オーダーメイドの一点モノを作るサービスも好評で、SNSにも注力したことで全国から注文が殺到するようになった。
現在では、型が決まった既製品の製作は別のスタッフにお願いするほどに。

井上さん
「手先の器用な人が『Campanaに携わりたい!』と思ってもらえるようなブランドに育てて、柳川を盛り上げていきたい」

ついに、ランドセル企画が始動!


そして今日、目標だったランドセルリメイクのワークショップ第1回が開催され、7名の中学生が参加した。みんな井上さんが保育士として受け持った子供たちだ。

6年間の役割を終えたランドセル。井上さんのレクチャーを受けた子供たちの手で、再び革製品としてよみがえった。
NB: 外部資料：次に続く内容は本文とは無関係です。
Lemma aggregate_non_stats_spec inc r0 r isLatest element :
  full inc → full r → non_stats_ok inc r0 element → agree (other_names element) r0 r →
  ∃ r', aggregate_non_stats inc isLatest element r = (Ok tt, r') ∧ full r' ∧
    frame (other_names element) r r' ∧ non_stats_post inc r0 isLatest element r'.
Proof.
  intros Hinc Hf (He & Hreason & Htcp) Ha. destruct He as [e He].
  assert (Hei : element_of element inc = Ok (Some e)) by (rewrite full_element_of, He; done).
  pose proof (lookup_rec_name _ _ _ Hinc He) as Hname.
  unfold aggregate_non_stats, non_stats_post. rec_step. rec_step. rewrite Hname.
  destruct (decide (element = "flowEndReason")) as [->|N1]; [|destruct (decide (element = "tcpState")) as [->|N2]].
  - change (other_names "flowEndReason") with ["flowEndReason"] in *. destruct (Hreason eq_refl) as [[v Hv] [old Hold]].
    rewrite <- (agree_value _ _ _ _ _ Ha) in Hold by left. rewrite <- !(agree_value _ _ _ _ _ Ha) by left.
    rewrite Hv, Hold. apply value_at_Some in Hv as (e' & He' & Hv). simplify_eq.
    pose proof Hold as (e0 & He0 & Hv0)%value_at_Some. cbn [switch String.eqb Ascii.eqb Bool.eqb].
    repeat rec_step.
    destruct (decide (old = EndOfFlowReason)) as [->|].
    + exists r. rewrite decide_True by done. split_and!; auto using frame_refl. intros [=].
    + destruct (set_value_spec GetUnsigned8Value SetUnsigned8Value "flowEndReason" v old r)
        as (r' & E & ? & ? & ?); [exact law_u8|done..|].
      exists r'. rewrite decide_False by congruence. split_and!; auto. intros [=].
  - change (other_names "tcpState") with ["tcpState"] in *. destruct (Htcp eq_refl) as [[v Hv] [old Hold]].
    rewrite <- (agree_value _ _ _ _ _ Ha) in Hold by left. rewrite <- !(agree_value _ _ _ _ _ Ha) by left.
    rewrite Hv, Hold. apply value_at_Some in Hv as (e' & He' & Hv). simplify_eq.
    cbn [switch String.eqb Ascii.eqb Bool.eqb].
    destruct isLatest; [|exists r; split_and!; auto using frame_refl; intros [=]].
    rec_step. destruct (set_value_spec GetStringValue SetStringValue "tcpState" v old r)
      as (r' & E & ? & ? & ?); [exact law_string|done..|].
    exists r'. split_and!; auto. intros [=].
  - exists r. cbn [switch]. rewrite (proj2 (String.eqb_neq _ _) N1), (proj2 (String.eqb_neq _ _) N2).
    split_and!; auto using frame_refl; [by destruct (String.eqb _ _)|done|done].
Qed.

(** ** Lemmas: the loops of [aggregateRecords] *)

Definition stats_list (els : AggregationElements) : list string :=
  StatsElements els ++ AggregatedSourceStatsElements els ++ AggregatedDestinationStatsElements els.
Definition throughput_list (els : AggregationElements) : list string :=
  ThroughputElements els ++ SourceThroughputElements els ++ DestinationThroughputElements els.
Definition reason_names : list string := ["flowEndReason"; "tcpState"].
3月3日・第1回では、ペンケースやコインケースを製作した。
(料金は加工費とレクチャー料合わせて2万5,000円。現在、適正価格を模索中)

井上さん
「レザークラフトを通じて卒園した子供たちが帰ってくるような保育園にしたい」

Campana立ち上げ時に描いたこのイメージは、4年目で形になった。

井上さん
「レザークラフトは手先を使うので、放課後等デイサービスに通う障害を持った子供たちに訓練の一環としても取り入れていきます」

「革育(かわいく)」


Campanaを立ち上げる際、「子供のように成長していく革ブランドに」という願いを込めて井上さんがつくったコンセプトだ。
初めは理解を得られなかったレザークラフト事業だが、「革細工が子供たちを育てる」という新たな循環も生まれてきた。

井上さん
「ランドセルリメイクと保育園を掛けていくことで『あそこの園長ぶっ飛んでる』と言われたい(笑) 遠くても預けてみたくなる保育園にしていきたいです」

型破りな保育園アトツギの挑戦は、始まったばかりだ。

モトムットは筑後地区で新しいチャレンジを続ける事業者を応援しています。